# [DATA SUPPLIED]
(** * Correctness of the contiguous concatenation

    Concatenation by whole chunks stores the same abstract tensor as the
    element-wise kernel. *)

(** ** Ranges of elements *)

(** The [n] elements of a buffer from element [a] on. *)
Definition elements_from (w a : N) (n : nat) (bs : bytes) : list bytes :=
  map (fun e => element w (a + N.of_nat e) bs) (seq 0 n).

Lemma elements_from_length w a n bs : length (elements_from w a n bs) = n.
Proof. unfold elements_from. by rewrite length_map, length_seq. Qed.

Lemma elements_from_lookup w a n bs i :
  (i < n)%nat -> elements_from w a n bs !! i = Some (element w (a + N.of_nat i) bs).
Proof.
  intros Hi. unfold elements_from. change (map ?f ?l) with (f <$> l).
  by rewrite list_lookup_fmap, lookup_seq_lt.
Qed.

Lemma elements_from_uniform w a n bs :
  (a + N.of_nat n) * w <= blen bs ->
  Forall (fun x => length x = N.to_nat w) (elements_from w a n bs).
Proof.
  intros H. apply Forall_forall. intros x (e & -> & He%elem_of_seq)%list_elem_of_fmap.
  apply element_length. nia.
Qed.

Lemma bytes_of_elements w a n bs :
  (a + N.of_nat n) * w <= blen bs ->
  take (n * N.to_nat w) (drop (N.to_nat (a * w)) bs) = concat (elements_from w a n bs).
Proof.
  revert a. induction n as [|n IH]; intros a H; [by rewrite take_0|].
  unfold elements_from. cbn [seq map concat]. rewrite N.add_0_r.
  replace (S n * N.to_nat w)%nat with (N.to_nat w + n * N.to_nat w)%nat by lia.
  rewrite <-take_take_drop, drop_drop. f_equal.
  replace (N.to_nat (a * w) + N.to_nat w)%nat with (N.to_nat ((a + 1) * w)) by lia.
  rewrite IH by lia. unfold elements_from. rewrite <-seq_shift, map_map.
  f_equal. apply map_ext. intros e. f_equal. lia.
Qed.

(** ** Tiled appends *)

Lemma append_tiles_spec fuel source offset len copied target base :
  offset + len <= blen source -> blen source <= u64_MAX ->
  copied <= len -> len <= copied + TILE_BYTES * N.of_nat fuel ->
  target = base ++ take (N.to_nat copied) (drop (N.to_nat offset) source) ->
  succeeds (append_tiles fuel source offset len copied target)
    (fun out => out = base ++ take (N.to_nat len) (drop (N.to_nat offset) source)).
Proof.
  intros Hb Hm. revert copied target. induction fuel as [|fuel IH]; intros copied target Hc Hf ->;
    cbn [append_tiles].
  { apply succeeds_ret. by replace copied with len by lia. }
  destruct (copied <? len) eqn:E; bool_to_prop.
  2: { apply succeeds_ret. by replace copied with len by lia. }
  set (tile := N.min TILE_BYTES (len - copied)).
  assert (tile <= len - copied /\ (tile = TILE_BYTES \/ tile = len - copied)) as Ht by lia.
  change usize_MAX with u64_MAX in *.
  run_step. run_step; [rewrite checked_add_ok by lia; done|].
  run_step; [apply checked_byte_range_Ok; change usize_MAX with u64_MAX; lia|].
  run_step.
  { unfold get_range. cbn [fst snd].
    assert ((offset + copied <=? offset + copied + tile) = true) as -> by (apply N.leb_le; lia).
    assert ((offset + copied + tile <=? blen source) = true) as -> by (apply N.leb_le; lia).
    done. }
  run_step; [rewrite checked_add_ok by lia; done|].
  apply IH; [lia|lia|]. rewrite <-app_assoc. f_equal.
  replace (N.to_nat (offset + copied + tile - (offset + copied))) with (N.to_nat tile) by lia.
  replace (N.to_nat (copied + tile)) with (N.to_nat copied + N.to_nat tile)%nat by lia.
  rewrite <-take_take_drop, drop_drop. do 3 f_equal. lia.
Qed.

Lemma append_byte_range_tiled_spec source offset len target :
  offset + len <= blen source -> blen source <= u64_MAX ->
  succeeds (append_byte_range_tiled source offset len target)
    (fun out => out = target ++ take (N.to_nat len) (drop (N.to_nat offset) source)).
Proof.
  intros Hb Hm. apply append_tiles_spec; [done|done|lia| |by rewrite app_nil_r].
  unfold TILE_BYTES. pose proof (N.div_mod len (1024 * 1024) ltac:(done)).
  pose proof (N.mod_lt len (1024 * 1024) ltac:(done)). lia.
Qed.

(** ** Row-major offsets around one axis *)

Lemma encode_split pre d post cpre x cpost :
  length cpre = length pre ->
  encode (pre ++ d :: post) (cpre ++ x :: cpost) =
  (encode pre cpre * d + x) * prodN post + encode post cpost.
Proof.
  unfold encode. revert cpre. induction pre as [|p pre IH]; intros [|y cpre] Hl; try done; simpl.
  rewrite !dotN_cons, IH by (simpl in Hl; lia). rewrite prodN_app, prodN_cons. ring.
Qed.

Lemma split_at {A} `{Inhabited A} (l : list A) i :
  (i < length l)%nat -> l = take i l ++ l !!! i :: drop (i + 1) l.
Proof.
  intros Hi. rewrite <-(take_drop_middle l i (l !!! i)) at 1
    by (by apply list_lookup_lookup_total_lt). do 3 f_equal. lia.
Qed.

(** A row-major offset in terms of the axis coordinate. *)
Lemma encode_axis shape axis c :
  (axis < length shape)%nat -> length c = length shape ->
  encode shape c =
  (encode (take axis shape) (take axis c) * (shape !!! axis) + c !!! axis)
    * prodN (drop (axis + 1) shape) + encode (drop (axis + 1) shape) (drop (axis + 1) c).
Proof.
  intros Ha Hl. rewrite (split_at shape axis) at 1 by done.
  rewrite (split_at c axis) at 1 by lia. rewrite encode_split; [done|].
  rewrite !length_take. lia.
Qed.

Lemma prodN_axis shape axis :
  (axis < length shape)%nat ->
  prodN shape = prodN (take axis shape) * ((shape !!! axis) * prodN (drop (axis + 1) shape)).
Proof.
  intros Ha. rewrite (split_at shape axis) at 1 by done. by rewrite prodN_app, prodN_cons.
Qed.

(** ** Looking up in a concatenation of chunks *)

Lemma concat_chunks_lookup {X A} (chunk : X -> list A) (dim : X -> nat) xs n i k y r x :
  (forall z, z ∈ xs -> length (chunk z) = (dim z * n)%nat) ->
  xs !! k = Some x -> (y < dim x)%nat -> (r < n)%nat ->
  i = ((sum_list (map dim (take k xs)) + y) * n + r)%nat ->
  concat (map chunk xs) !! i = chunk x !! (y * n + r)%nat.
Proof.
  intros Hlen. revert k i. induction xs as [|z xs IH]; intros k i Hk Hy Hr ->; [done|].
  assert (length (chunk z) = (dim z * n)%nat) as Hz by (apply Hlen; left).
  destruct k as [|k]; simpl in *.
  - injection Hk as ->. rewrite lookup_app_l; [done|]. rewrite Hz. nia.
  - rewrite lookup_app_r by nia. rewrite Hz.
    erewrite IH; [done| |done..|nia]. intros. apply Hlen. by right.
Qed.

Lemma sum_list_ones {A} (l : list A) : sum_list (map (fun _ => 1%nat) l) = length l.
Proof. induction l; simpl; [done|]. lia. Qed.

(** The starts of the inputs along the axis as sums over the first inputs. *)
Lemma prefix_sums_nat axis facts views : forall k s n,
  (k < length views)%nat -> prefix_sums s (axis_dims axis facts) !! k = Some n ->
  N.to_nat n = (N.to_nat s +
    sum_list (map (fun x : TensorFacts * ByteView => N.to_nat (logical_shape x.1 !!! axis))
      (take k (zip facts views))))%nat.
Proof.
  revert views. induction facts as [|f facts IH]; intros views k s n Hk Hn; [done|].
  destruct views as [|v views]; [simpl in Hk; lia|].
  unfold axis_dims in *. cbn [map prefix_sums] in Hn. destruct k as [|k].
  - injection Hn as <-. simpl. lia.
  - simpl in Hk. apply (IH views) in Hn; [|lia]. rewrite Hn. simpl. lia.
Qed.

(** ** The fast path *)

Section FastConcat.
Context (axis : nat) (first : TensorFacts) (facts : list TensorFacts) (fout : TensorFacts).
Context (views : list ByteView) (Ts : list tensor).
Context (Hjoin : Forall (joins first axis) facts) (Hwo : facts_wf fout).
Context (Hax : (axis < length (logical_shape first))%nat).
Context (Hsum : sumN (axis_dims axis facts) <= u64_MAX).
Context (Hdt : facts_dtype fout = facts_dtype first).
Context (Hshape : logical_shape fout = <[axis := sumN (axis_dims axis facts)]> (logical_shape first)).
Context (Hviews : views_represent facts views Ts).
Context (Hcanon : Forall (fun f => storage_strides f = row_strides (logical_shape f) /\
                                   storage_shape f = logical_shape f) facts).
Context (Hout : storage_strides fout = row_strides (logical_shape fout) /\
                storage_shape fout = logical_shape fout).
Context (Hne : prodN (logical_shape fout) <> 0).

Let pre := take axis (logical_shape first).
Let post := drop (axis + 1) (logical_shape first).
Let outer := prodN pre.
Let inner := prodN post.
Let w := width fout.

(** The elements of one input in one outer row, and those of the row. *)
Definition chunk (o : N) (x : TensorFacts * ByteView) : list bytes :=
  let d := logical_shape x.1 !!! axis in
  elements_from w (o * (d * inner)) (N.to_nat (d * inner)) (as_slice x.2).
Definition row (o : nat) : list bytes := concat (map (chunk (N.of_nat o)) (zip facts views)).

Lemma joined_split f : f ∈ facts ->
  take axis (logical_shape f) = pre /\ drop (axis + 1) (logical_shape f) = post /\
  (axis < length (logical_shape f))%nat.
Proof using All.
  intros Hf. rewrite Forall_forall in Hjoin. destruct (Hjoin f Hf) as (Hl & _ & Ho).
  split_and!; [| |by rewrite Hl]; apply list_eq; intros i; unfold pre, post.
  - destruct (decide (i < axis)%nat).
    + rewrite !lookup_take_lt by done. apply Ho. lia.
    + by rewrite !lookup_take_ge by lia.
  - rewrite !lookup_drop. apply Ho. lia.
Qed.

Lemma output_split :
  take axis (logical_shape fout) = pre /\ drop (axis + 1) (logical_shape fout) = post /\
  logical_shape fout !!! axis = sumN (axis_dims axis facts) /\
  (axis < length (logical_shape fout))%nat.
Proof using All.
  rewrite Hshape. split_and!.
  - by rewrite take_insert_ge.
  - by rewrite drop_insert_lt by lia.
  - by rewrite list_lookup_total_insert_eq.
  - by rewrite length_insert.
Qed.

# [YOUR TASK]
Starting from the data above, filter for lines with "Hlen" and copy each one.

# [EXERCISE OUTPUT]
  intros Hlen. revert k i. induction xs as [|z xs IH]; intros k i Hk Hy Hr ->; [done|].
  assert (length (chunk z) = (dim z * n)%nat) as Hz by (apply Hlen; left).
    erewrite IH; [done| |done..|nia]. intros. apply Hlen. by right.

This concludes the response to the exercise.